■ DATA
━━━━━━━━
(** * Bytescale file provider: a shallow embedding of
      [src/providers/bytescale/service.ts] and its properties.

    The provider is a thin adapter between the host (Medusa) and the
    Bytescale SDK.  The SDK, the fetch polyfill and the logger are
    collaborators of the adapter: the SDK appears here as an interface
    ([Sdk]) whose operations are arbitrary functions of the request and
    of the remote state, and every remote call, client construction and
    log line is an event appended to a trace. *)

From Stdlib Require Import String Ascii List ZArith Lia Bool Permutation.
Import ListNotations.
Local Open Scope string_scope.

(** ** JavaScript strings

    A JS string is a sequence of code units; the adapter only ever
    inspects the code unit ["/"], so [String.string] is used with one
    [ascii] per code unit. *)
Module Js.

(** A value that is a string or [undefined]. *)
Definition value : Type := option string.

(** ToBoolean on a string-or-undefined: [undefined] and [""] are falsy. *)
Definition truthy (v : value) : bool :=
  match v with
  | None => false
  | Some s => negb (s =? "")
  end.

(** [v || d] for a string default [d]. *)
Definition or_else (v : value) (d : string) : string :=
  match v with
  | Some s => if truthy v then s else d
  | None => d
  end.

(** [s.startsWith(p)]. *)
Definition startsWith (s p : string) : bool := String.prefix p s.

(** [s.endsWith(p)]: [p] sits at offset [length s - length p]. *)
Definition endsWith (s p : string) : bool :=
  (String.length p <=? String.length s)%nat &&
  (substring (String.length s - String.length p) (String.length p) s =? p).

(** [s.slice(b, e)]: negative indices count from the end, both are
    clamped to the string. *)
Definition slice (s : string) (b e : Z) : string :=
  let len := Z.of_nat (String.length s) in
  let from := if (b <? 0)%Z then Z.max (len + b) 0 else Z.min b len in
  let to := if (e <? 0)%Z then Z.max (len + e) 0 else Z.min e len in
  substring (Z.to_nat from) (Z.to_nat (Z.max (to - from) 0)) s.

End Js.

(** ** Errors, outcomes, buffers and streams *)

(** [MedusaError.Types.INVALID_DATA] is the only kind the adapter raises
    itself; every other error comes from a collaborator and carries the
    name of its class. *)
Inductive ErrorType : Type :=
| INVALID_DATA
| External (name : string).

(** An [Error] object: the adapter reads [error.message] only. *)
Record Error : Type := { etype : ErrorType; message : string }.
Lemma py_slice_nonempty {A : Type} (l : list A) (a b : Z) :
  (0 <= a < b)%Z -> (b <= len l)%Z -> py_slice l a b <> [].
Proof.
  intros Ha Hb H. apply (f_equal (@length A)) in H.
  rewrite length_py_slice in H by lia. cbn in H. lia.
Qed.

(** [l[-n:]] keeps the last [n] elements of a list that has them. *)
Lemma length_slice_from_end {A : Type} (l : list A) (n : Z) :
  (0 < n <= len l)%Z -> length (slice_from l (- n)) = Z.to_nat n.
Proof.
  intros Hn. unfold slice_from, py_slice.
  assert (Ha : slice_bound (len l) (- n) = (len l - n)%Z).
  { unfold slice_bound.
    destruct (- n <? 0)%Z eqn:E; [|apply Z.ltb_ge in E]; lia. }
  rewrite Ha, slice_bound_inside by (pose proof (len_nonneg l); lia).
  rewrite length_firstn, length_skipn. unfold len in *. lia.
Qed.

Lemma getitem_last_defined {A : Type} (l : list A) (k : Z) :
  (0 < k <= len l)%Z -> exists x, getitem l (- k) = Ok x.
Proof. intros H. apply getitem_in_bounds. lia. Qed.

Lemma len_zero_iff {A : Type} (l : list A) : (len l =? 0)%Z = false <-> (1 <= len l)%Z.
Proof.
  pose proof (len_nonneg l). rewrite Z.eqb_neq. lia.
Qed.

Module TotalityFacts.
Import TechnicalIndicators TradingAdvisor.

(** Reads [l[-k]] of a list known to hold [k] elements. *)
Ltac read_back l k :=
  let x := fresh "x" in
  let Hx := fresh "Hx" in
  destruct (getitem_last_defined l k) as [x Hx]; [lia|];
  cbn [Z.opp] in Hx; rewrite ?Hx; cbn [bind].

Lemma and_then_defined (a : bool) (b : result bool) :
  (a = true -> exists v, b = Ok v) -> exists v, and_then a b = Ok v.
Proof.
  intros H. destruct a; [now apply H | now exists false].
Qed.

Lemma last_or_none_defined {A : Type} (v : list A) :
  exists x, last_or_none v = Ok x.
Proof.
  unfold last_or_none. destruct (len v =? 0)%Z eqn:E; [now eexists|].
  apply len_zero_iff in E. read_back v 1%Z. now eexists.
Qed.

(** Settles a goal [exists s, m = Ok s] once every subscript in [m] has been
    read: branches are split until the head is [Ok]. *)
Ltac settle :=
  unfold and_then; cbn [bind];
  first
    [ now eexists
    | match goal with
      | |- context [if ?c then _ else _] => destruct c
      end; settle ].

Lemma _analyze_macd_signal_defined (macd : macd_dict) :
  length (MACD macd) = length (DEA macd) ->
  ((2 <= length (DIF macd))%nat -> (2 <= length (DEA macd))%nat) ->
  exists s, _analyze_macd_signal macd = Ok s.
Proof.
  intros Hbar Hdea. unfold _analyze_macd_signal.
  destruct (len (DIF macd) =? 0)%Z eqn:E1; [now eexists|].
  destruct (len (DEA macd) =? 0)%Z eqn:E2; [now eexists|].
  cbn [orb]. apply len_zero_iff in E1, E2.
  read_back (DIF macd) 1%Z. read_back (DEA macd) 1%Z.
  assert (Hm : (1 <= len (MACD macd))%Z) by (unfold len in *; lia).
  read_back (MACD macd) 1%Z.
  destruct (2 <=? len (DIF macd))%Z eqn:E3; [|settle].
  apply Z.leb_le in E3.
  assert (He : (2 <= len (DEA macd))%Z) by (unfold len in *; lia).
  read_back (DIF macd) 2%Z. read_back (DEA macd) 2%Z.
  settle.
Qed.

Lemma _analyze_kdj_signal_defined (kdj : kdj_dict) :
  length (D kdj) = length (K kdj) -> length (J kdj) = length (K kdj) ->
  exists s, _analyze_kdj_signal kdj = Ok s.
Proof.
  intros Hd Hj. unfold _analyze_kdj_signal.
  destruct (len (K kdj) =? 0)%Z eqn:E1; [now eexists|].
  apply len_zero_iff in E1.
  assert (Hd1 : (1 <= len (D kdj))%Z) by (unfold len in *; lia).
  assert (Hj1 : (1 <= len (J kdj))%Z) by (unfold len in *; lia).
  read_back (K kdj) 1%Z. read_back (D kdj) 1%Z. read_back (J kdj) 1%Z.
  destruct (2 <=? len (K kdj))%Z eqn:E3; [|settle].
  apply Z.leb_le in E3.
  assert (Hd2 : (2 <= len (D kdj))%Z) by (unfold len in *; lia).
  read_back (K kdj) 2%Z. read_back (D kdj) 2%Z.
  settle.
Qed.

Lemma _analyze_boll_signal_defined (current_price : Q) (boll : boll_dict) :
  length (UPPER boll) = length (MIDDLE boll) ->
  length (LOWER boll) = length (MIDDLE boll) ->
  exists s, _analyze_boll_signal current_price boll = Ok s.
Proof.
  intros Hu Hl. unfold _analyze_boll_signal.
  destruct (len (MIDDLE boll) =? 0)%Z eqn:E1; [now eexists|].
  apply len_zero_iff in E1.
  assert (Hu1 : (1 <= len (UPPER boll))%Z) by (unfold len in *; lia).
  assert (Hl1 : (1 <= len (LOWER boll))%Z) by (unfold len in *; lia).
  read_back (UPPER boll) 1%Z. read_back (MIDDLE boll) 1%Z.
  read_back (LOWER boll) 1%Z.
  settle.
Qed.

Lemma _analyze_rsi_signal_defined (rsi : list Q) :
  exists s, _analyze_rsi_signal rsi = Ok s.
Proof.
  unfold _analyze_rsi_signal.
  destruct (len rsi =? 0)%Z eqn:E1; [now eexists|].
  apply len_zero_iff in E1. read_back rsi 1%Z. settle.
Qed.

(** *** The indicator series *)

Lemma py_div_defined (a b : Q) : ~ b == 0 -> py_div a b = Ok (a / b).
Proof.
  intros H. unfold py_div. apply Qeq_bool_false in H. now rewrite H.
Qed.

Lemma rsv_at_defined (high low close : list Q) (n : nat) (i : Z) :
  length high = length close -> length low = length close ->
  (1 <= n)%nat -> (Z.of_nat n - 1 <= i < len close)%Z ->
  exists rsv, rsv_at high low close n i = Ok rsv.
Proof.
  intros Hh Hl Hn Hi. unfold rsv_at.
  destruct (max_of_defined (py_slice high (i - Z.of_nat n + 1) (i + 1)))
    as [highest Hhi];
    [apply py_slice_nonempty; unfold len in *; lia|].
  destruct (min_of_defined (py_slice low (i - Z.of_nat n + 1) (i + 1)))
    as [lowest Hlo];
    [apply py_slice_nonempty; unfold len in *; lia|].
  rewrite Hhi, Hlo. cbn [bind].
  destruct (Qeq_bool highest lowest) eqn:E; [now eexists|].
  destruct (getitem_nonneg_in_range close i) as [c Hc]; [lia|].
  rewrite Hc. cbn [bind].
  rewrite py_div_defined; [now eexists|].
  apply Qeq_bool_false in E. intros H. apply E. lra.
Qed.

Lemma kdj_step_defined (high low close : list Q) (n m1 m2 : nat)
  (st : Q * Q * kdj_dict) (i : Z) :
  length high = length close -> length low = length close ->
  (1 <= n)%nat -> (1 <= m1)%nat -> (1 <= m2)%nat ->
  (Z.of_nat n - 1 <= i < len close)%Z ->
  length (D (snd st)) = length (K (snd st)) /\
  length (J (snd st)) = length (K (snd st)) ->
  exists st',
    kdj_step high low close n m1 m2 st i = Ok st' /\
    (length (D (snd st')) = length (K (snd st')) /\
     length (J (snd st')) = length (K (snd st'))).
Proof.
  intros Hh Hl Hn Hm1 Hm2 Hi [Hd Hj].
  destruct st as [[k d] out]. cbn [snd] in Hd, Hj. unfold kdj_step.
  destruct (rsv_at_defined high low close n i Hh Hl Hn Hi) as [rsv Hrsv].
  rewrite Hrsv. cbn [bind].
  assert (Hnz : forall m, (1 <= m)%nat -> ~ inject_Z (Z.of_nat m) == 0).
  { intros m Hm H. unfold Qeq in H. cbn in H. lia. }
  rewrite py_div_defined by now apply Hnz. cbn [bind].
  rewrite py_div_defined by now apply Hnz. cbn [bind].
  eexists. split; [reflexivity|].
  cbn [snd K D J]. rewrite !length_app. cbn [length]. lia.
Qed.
━━━━━━━━
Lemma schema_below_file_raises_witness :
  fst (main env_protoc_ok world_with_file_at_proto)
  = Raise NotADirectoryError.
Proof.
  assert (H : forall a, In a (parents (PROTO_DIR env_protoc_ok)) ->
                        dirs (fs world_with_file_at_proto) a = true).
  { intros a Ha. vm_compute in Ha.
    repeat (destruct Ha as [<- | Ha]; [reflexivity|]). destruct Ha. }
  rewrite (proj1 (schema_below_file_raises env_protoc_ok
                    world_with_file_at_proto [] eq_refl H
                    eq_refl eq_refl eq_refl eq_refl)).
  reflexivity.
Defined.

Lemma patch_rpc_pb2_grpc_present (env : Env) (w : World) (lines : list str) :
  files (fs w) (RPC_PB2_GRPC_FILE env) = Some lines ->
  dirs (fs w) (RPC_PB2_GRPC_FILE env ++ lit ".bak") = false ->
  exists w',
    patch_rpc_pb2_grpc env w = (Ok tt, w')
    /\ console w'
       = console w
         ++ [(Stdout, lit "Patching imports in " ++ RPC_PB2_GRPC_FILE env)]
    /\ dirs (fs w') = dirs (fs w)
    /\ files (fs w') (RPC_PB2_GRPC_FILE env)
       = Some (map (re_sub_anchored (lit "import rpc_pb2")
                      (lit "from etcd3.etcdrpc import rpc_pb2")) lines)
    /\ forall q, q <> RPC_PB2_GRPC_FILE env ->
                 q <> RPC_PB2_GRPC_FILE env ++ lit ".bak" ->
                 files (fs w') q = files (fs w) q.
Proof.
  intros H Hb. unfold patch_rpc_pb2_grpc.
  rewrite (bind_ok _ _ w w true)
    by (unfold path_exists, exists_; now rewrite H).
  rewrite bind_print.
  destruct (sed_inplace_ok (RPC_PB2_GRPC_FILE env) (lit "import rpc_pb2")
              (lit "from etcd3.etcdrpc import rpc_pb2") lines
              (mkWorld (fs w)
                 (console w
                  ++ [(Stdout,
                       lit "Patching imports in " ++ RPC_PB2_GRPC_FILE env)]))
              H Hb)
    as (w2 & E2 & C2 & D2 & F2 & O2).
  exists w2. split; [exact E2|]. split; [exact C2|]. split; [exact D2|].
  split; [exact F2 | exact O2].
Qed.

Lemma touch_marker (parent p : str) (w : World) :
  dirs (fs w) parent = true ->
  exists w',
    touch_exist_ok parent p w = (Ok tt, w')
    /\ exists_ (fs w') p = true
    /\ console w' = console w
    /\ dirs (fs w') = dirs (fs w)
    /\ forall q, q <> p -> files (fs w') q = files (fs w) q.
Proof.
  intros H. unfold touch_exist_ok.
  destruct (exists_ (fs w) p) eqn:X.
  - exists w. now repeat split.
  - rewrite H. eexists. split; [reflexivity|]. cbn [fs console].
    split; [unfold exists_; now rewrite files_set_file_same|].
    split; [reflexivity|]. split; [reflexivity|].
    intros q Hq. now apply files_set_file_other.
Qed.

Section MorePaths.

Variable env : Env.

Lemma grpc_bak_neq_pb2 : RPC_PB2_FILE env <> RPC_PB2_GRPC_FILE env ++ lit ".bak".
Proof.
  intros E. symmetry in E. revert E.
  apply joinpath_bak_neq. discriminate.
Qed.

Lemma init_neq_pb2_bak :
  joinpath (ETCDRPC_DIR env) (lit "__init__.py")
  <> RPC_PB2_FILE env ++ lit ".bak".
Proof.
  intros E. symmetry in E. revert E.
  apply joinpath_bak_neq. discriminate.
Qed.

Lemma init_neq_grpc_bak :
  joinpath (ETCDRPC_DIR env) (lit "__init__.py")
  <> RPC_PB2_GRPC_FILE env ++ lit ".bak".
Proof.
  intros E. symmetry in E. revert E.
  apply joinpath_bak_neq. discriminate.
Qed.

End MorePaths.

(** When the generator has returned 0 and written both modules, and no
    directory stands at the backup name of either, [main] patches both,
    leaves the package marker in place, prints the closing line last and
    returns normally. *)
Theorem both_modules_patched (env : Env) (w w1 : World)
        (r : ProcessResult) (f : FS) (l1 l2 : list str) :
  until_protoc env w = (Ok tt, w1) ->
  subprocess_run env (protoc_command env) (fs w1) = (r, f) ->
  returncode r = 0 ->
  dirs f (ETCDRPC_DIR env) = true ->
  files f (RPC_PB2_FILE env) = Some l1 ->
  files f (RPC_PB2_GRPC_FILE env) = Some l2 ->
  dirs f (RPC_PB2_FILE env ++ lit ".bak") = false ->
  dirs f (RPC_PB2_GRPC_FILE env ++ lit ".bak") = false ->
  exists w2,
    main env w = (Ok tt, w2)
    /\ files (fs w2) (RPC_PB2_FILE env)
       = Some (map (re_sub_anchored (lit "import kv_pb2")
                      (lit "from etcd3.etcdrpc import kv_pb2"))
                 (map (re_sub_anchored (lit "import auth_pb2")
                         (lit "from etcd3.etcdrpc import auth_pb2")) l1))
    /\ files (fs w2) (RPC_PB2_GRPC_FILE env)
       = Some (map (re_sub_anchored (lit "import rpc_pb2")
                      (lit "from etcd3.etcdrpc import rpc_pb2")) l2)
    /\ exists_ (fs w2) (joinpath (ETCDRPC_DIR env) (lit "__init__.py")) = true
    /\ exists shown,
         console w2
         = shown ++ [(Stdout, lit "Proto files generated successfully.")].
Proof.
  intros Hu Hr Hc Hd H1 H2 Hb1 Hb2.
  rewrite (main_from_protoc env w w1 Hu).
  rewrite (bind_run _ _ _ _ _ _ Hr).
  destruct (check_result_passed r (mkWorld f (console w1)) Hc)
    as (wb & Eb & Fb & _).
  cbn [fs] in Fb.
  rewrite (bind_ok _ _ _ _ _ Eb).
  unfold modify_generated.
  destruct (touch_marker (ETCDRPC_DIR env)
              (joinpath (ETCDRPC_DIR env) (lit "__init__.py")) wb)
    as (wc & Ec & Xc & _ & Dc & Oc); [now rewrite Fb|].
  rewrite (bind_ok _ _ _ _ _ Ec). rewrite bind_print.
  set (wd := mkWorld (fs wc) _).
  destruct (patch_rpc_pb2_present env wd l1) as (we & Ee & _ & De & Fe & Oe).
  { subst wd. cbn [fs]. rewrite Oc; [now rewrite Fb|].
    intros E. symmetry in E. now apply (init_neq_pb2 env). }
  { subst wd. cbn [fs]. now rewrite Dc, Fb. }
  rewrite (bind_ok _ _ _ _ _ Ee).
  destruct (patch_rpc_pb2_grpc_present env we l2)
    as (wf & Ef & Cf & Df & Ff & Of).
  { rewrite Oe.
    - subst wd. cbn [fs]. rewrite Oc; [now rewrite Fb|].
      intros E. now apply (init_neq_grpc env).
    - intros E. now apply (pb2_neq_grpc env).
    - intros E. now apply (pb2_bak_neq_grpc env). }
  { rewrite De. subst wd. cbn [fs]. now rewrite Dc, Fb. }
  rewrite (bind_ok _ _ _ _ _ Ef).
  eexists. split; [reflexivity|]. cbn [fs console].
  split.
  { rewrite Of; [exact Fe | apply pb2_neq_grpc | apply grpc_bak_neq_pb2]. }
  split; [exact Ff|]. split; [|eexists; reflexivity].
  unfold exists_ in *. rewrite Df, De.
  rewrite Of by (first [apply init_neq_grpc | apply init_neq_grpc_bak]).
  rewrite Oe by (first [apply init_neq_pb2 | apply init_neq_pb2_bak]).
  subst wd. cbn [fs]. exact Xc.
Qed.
━━━━━━━━
■ PROBLEM DESCRIPTION
Wherever "startsWith" appears in the listing, report the line it is on.

■ ANSWER BOX
(** [s.startsWith(p)]. *)
Definition startsWith (s p : string) : bool := String.prefix p s.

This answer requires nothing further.